From probability to odds to log of odds: Everything starts with the concept of probability. Let's say that the probability of success of some event is .8. Then the probability of failure is 1- .8 = .2. The odds of success are defined as the ratio of the probability of success over the probability of failure. In our example, the odds of success are .8/.2 = 4. That is to say that the odds of success are 4 to 1. If the probability of success is .5, i.e., 50-50 percent chance, then the odds of success is 1 to 1.
The transformation from probability to odds is a monotonic transformation, meaning the odds increase as the probability increases or vice versa. Probability ranges from 0 and 1. Odds range from 0 and positive infinity. Below is a table of the transformation from probability to odds and we have also plotted for the range of p less than or equal to 0.9
Examples
Let's begin with probability. Let's say that the probability of success is .8, thus [p = 0.8] Then the probability of failure is [q = 1 - p = 0.2]
The odds of success are defined as [odds(success) = p/q = .8/.2 = 4]
that is, the odds of success are 4 to 1. The odds of failure would be [odds(failure) = q/p = .2/.8 = 0.25]

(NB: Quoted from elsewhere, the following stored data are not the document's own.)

Lemma submitted_well_keyed : well_keyed submitted_tables.
Proof.
  assert (submitted_tables.(Tables.flow).(FindingFlow.Db.candidates)
          = sample_tables.(Tables.flow).(FindingFlow.Db.candidates)) as E1
    by (vm_compute; reflexivity).
  assert (submitted_tables.(Tables.verifications) = sample_tables.(Tables.verifications)) as E2
    by (vm_compute; reflexivity).
  assert (submitted_tables.(Tables.ledger).(ImpactLedger.Db.chains)
          = sample_tables.(Tables.ledger).(ImpactLedger.Db.chains)) as E3
    by (vm_compute; reflexivity).
  destruct sample_well_keyed as [W1 W2 W3].
  constructor; [by rewrite E1|by rewrite E2|by rewrite E3].
Qed.

Lemma submission_is_grounded_witness :
  sample_submission = Ok (submitted_tables, submitted_result)
  /\ exists id p, submitted_result.(SubmitFindingProposalResult.proposal_id) = Some id
       /\ submitted_tables.(Tables.flow).(FindingFlow.Db.proposals) !! id = Some p.
Proof.
  split; [exact sample_submission_ok|].
  destruct (submission_is_grounded (fun _ => "fingerprint") false [] sample_tables [] sample_tables
    edge_name (fun _ => 100) "control-plane" (SubmitFindingProposalCommand.mk "c" (Some sample_draft))
    submitted_tables submitted_result sample_well_keyed) as (_ & _ & _ & _ & Hin & _).
  - apply fresh_start_settled. repeat split.
  - apply steps_refl.
  - exact sample_submission_ok.
  - destruct (Hin eq_refl) as (id & p & H1 & H2 & _). exists id, p. split; [exact H1|exact H2].
Defined.

Lemma submission_idempotent_witness :
  exists res', submit_finding_proposal (fun _ => "fingerprint") submitted_tables submitted_tables
      edge_name (fun _ => 200) "someone" (SubmitFindingProposalCommand.mk "c" None)
    = Ok (submitted_tables, res')
    /\ res'.(SubmitFindingProposalResult.proposal_id) = Some "p".
Proof.
  destruct (submission_idempotent (fun _ => "fingerprint") sample_tables edge_name (fun _ => 100)
    "control-plane" (SubmitFindingProposalCommand.mk "c" (Some sample_draft)) submitted_tables
    submitted_result "p" sample_well_keyed sample_submission_ok eq_refl edge_name (fun _ => 200)
    "someone" None) as (res' & H1 & _ & H3).
  exists res'. split; [exact H1|exact H3].
Defined.

Definition sample_score : result (Tables.t * ScoreFindingSeverityResult.t) :=
  score_finding_severity submitted_tables "s" 300
    (ScoreFindingSeverityCommand.mk "p" "BULK_SENSITIVE" "ADMIN").

Definition scored_tables : Tables.t :=
  match sample_score with Ok (db, _) => db | Raise _ => submitted_tables end.

(** The caller asks for P0 and gets what the chain demonstrates. *)
Definition scored_result : ScoreFindingSeverityResult.t :=
  ScoreFindingSeverityResult.mk (Some InternalSeverity.P1)
    ["HIGH_VALUE_AUTH_OR_WRITE_IMPACT"; "CALLER_SEVERITY_CLAMPED"] "s".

This looks a little strange but it is really saying that the odds of failure are 1 to 4. The odds of success and the odds of failure are just reciprocals of one another, i.e., 1/4 = .25 and 1/.25 = 4. Next, we will add another variable to the equation so that we can compute an odds ratio.
Another example
This example is adapted from Pedhazur (1997). Suppose that seven out of 10 males are admitted to an engineering school while three of 10 females are admitted. The probabilities for admitting a male are,
p = 7/10 = .7 q = 1 - .7 = .3
Here are the same probabilities for females,
p = 3/10 = .3 q = 1 - .3 = .7
Now we can use the probabilities to compute the admission odds for both males and females,
odds(male) = .7/.3 = 2.33333; odds(female) = .3/.7 = .42857
Next, we compute the odds ratio for admission,
OR = 2.3333/.42857 = 5.44
Thus, for a male, the odds of being admitted are 5.44 times as large than the odds for a female being admitted.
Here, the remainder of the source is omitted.